Action prob. distributions
Categorical
- class pytorchrl.agent.actors.distributions.categorical.Categorical(num_inputs, num_outputs)[source]
Bases:
torch.nn.modules.module.ModuleCategorical probability distribution.
- Parameters
num_inputs (int) – Size of input feature maps.
num_outputs (int) – Number of options in output space.

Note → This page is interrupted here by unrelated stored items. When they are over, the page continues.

(** The saves after a successful enqueue. *)
Lemma save_attempts_spec n j last w :
  rows_ok (rows (w_store w)) →
  ∃ r w', save_attempts n j last w = (Ret r, w') ∧ save_only j w w'
    ∧ saved_as (w_jobs w j) (w_jobs w' j)
    ∧ (∀ e, r.2 = Some e → last = Some e ∨ is_exception e = true)
    ∧ (r.1 = true → ∃ row, rows (w_store w') !! j_id (w_jobs w j) = Some row
         ∧ r_status row = _current_status (w_jobs w j) ∧ r_version row = j_version (w_jobs w' j)).
Proof.
  revert last w. induction n as [|n IH]; intros last w Hok.
  { exists (false, last), w. split_and!; try done; naive_solver. }
  cbn [save_attempts]. pose proof (save_spec j w) as H1. pose proof (save_forward j w Hok) as [Hok1 _].
  pose proof (save_jobs j w) as Hsj. pose proof (save_applied j w) as Hap.
  destruct (save j w) as [[b|e] w1] eqn:E1; cbn [snd] in *.
  - rewrite (bind_ret_run _ _ _ _ _ (try_ret_run _ _ _ _ _ (bind_ret_run _ _ _ _ _ E1))).
    destruct b.
    + exists (true, None), w1. split_and!; try done; [by destruct H1 |].
      intros _. destruct (Hap _ Hok eq_refl) as [_ (row & ? & ? & ?)]. exists row. by split_and!.
    + destruct (IH last w1 Hok1) as (r & w2 & E2 & Ho2 & Hs2 & He2 & Hr2).
      exists r, w2. destruct H1 as [Ho1 (_ & Hj1 & _)]. rewrite Hj1 in *.
      split_and!; try done. by etransitivity.
  - destruct H1 as (Ho1 & He & Hj1 & _).
    unfold m_bind at 1. rewrite (try_raise_run _ _ _ _ _ (bind_raise_run _ _ _ _ _ E1) He).
    destruct (IH (Some e) w1 Hok1) as (r & w2 & E2 & Ho2 & Hs2 & He2 & Hr2).
    exists r, w2. rewrite Hj1 in *. split_and!; try done; [by etransitivity |].
    intros e' He'. right. destruct (He2 e' He') as [[= <-]|]; done.
Qed.

(** [n] saves of the job, one after the other, none of which reported that it
    was applied: each was refused or raised; and the last exception among them. *)
Inductive failed_saves (j : nat) : nat → option exn → W → W → Prop :=
| no_saves w : failed_saves j 0 None w w
| save_refused n last w0 w w' :
    failed_saves j n last w0 w → save j w = (Ret false, w') → failed_saves j (Datatypes.S n) last w0 w'
| save_raised n last w0 w w' e :
    failed_saves j n last w0 w → save j w = (Raise e, w') → failed_saves j (Datatypes.S n) (Some e) w0 w'.

Lemma save_attempts_exact n j : ∀ k last w0 w, failed_saves j k last w0 w →
  match save_attempts n j last w with
  | (Ret (true, _), w') => ∃ k' last' w1, (k' < k + n)%nat ∧ failed_saves j k' last' w0 w1 ∧ save j w1 = (Ret true, w')
  | (Ret (false, last'), w') => failed_saves j (k + n) last' w0 w'
  | (Raise _, _) => False
  end.
Proof.
  induction n as [|n IH]; intros k last w0 w Hf; [by rewrite Nat.add_0_r |]. cbn [save_attempts].
  pose proof (save_spec j w) as H1. rewrite Nat.add_succ_r. change (Datatypes.S (k + n)) with (Datatypes.S k + n)%nat.
  destruct (save j w) as [[[]|e] w1] eqn:E1.
  - rewrite (bind_ret_run _ _ _ _ _ (try_ret_run _ _ _ _ _ (bind_ret_run _ _ _ _ _ E1))).
    exists k, last, w. split_and!; [lia | done | done].
  - rewrite (bind_ret_run _ _ _ _ _ (try_ret_run _ _ _ _ _ (bind_ret_run _ _ _ _ _ E1))).
    apply IH. by eapply save_refused.
  - destruct H1 as (_ & He & _). unfold m_bind at 1.
    rewrite (try_raise_run _ _ _ _ _ (bind_raise_run _ _ _ _ _ E1) He). apply IH. by eapply save_raised.
Qed.

(** How [scheduled] ends once the job is on its channel, from the world [w1]
    where it is: it returns after the first of three saves that reports success,
    and raises when none did. *)
Definition saved_or_raised (j : nat) (job : Job) (o : outcome unit) w1 w' : Prop :=
  match o with
  | Ret _ => ∃ n last w2, (n < 3)%nat ∧ failed_saves j n last w1 w2 ∧ save j w2 = (Ret true, w')
  | Raise e => ∃ last, failed_saves j 3 last w1 w' ∧ e = default (RuntimeError (skipped_msg job)) last
  end.

(** A job the store does not know yet is saved at the first attempt. *)
Definition unsaved (j : nat) w : Prop :=
  w_deferred w = None ∧ rows (w_store w) !! j_id (w_jobs w j) = None.
Lemma save_attempts_unsaved n j last w :
  calm (S := S) → unsaved j w →
  ∃ w', save_attempts (Datatypes.S n) j last w = (Ret (true, None), w').
Proof.
  intros Hcalm [Hd Hrow]. destruct (save_returns Hcalm j w Hd) as (b & w1 & E1).
  pose proof (save_spec j w) as H1. rewrite E1 in H1. destruct H1 as [_ H1].
  destruct b.
  - exists w1. cbn [save_attempts].
    by rewrite (bind_ret_run _ _ _ _ _ (try_ret_run _ _ _ _ _ (bind_ret_run _ _ _ _ _ E1))).
  - destruct H1 as (_ & _ & u & H1). unfold may_write in H1. cbn [r_id record_of] in H1.
    by rewrite Hrow in H1.
Qed.

(** Sending to the channel object [ref]. *)
Lemma on_channel_send_run ref j w :
  let c := default (channel_new 0) (channels (w_manager w) !! ref) in
  ∃ m', on_channel ref (send j) w
        = (Ret (if _stop c then SEND_STOPPED else if queue_full c then SEND_FULL else SEND_OK),
           set_manager m' w)
    ∧ channels m' !! ref = Some (if _stop c then c else if queue_full c then c
                                 else with_queue (_queue c ++ [j]) c)
    ∧ (∀ r, r ≠ ref → channels m' !! r = channels (w_manager w) !! r)
    ∧ _job_channel m' = _job_channel (w_manager w) ∧ next_ref m' = next_ref (w_manager w).
Proof.
  cbv zeta. set (c := default _ _). unfold on_channel, on_manager, send. fold c.
  destruct (_stop c); [| destruct (queue_full c)]; eexists; (split; [reflexivity |]);
    (split; [apply lookup_insert_eq |]); (split; [| done]); intros r Hr; cbn;
    by rewrite lookup_insert_ne.
Qed.

(** Replacing a registered channel keeps the registry in order. *)
Lemma manager_replace_ok (m m' : ChannelManager nat) key ref c :
  manager_ok m → _job_channel m !! key = Some ref →
  channels m' !! ref = Some c → (∀ r, r ≠ ref → channels m' !! r = channels m !! r) →
  _job_channel m' = _job_channel m → next_ref m' = next_ref m → manager_ok m'.
Proof.
  intros [H1 H2] Hk%H1 Hc Hne Hj Hn.
  assert (∀ r, is_Some (channels m' !! r) ↔ is_Some (channels m !! r)) as Hs.
  { intros r. destruct (decide (r = ref)) as [->|Hr]; [| by rewrite Hne].
    rewrite Hc. split; [done | by eexists]. }
  split.
  - intros k r. rewrite Hj. intros Hr%H1. by apply Hs.
  - intros r Hr%Hs%H2. by rewrite Hn.
Qed.

(** Nothing but channel bookkeeping happened: every channel is as it was. *)
Definition untouched w w' : Prop :=
  w_jobs w' = w_jobs w ∧ w_store w' = w_store w ∧ w_events w' = w_events w
  ∧ ∀ r c, channels (w_manager w) !! r = Some c → channels (w_manager w') !! r = Some c.

(** What [enqueue_and_save] does before its saves. *)
Lemma enqueue_cases j w :
  manager_ok (w_manager w) → at_status SCHEDULED (w_jobs w j) →
  let key := j_channel_id (w_jobs w j) in
  let '(ref, c) := target (w_manager w) key in
  let refuse e := ∃ w', enqueue_and_save j (w, false) = (Raise e, (w', false)) ∧ untouched w w' in
  if decide (key = "") then refuse (ValueError "invalid key")
  else if w_in_loop w then refuse (RuntimeError sync_context_msg)
  else if _stop c then refuse (ChannelStoppedError (stopped_msg (w_jobs w j)))
  else if queue_full c then refuse (ChannelFullError (full_msg (w_jobs w j)))
  else ∃ w1, w_jobs w1 = w_jobs w ∧ w_store w1 = w_store w ∧ w_deferred w1 = w_deferred w
    ∧ channels (w_manager w1) !! ref = Some (with_queue (_queue c ++ [j]) c)
    ∧ _job_channel (w_manager w1) !! key = Some ref ∧ manager_ok (w_manager w1)
    ∧ enqueue_and_save j (w, false)
      = let '(o, w2) := save_attempts _DISPATCH_SAVE_ATTEMPTS j None w1 in
        (match o with
         | Ret (true, _) => Ret tt
         | Ret (false, Some e) => Raise e
         | Ret (false, None) => Raise (RuntimeError (skipped_msg (w_jobs w j)))
         | Raise e => Raise e
         end, (w2, true)).
Proof.
  intros Hok Hs. cbv zeta. set (key := j_channel_id (w_jobs w j)).
  destruct (target (w_manager w) key) as [ref c] eqn:Ht. unfold enqueue_and_save.
  rewrite (bind_ret_run (with_local (get_job j)) _ (w, false) (w_jobs w j) (w, false) eq_refl).
  fold key.
  destruct (decide (key = "")) as [Hk|Hk].
  { exists w. split; [| by split_and!]. rewrite Hk. unfold m_bind, with_local, on_manager. cbn.
    by destruct w. }
  pose proof (available_run key (w_manager w) Hk Hok) as Hav. rewrite Ht in Hav.
  destruct Hav as (m1 & Em & Hc & Hmono & Hreg).
  set (w1 := set_manager m1 w).
  assert (on_manager (available key 0) w = (Ret ref, w1)) as Ew1
    by (unfold on_manager; by rewrite Em).
  rewrite (bind_ret_run _ _ _ _ _ (with_local_eq _ _ _ _ _ Ew1)).
  destruct (available_processor_run key w1 Hk) as [p Ep].
  rewrite (bind_ret_run _ _ _ _ _ (with_local_eq _ _ _ _ _ Ep)).
  set (w2 := set_processors p w1). unfold processor_run.
  assert (untouched w w2) as Hun by (by split_and!).
  destruct (w_in_loop w) eqn:Hl.
  { exists w2. split; [| done]. erewrite bind_raise_run; [reflexivity |].
    erewrite bind_ret_run by reflexivity. cbn [fst w2 w1 w_in_loop set_processors set_manager].
    by rewrite Hl. }
  destruct (on_channel_send_run ref j w2) as (m3 & Es & Href & Hne & Hjc & Hnx).
  change (w_manager w2) with m1 in Es, Href, Hne, Hjc, Hnx. rewrite Hc in Es, Href.
  set (w3 := set_manager m3 w2) in *.
  assert (async_run j ref (Some (m_modify (λ wb : W * bool, (wb.1, true)))) (w2, false)
    = if _stop c then (Raise (ChannelStoppedError (stopped_msg (w_jobs w j))), (w3, false))
      else if queue_full c then (Raise (ChannelFullError (full_msg (w_jobs w j))), (w3, false))
      else (Ret tt, (w3, true))) as Ea.
  { unfold async_run. rewrite (bind_ret_run _ _ _ _ _ (with_local_eq _ _ _ _ _ Es)).
    rewrite (bind_ret_run (with_local (get_job j)) _ (w3, false) (w_jobs w j) (w3, false) eq_refl).
    destruct (_stop c); [by rewrite decide_True by done |]. rewrite decide_False by (by destruct (queue_full c)).
    destruct (queue_full c); [by rewrite decide_True by done | by rewrite decide_False by naive_solver]. }
  assert (_stop c = true ∨ queue_full c = true → untouched w w3) as Hun3.
  { intros Hsf. split_and!; try done. intros r c' Hr. apply Hmono in Hr. cbn.
    destruct (decide (r = ref)) as [->|]; [| by rewrite Hne].
    rewrite Hr in Hc. cbn in Hc. subst c'. rewrite Href.
    destruct (_stop c); [done |]. destruct (queue_full c); [done | by destruct Hsf as [[=]|[=]]]. }
  assert ((let* running := m_get (λ wb : W * bool, w_in_loop wb.1) in
           if negb running then async_run j ref (Some (m_modify (λ wb : W * bool, (wb.1, true))))
           else m_raise (RuntimeError sync_context_msg)) (w2, false)
          = async_run j ref (Some (m_modify (λ wb : W * bool, (wb.1, true)))) (w2, false)) as El.
  { erewrite bind_ret_run by reflexivity. cbn [fst w2 w1 w_in_loop set_processors set_manager].
    by rewrite Hl. }
  rewrite Ea in El.
  destruct (_stop c).
  { exists w3. split; [by rewrite (bind_raise_run _ _ _ _ _ El) | apply Hun3; by left]. }
  destruct (queue_full c).
  { exists w3. split; [by rewrite (bind_raise_run _ _ _ _ _ El) | apply Hun3; by right]. }
  assert (manager_ok m1) as Hok1.
  { pose proof (manager_new_ok key 0 (w_manager w) Hok) as H. unfold available in Em. by rewrite Em in H. }
  exists w3. split_and!; try done; [cbn; by rewrite Hjc | by eapply manager_replace_ok |]. rewrite (bind_ret_run _ _ _ _ _ El).
  unfold m_bind at 1. rewrite with_local_run.
  by destruct (save_attempts _ _ _ w3) as [[[[] [e|]]|e] w4].
Qed.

- evaluate_pred(x, pred)[source]
Return log prob of pred under the distribution generated from x (obs features). Also return entropy of the generated distribution.
- Parameters
x (torch.tensor) – obs feature map obtained from a policy_net.
pred (torch.tensor) – Prediction to evaluate.
- Returns
logp (torch.tensor) – Log probability of pred according to the predicted distribution.
entropy_dist (torch.tensor) – Entropy of the predicted distribution.
dist (torch.Distribution) – Action probability distribution.
- forward(x, deterministic=False)[source]
Predict distribution parameters from x (obs features) and return predictions (sampled and clipped), sampled log probability and distribution entropy.
- Parameters
x (torch.tensor) – Feature maps extracted from environment observations.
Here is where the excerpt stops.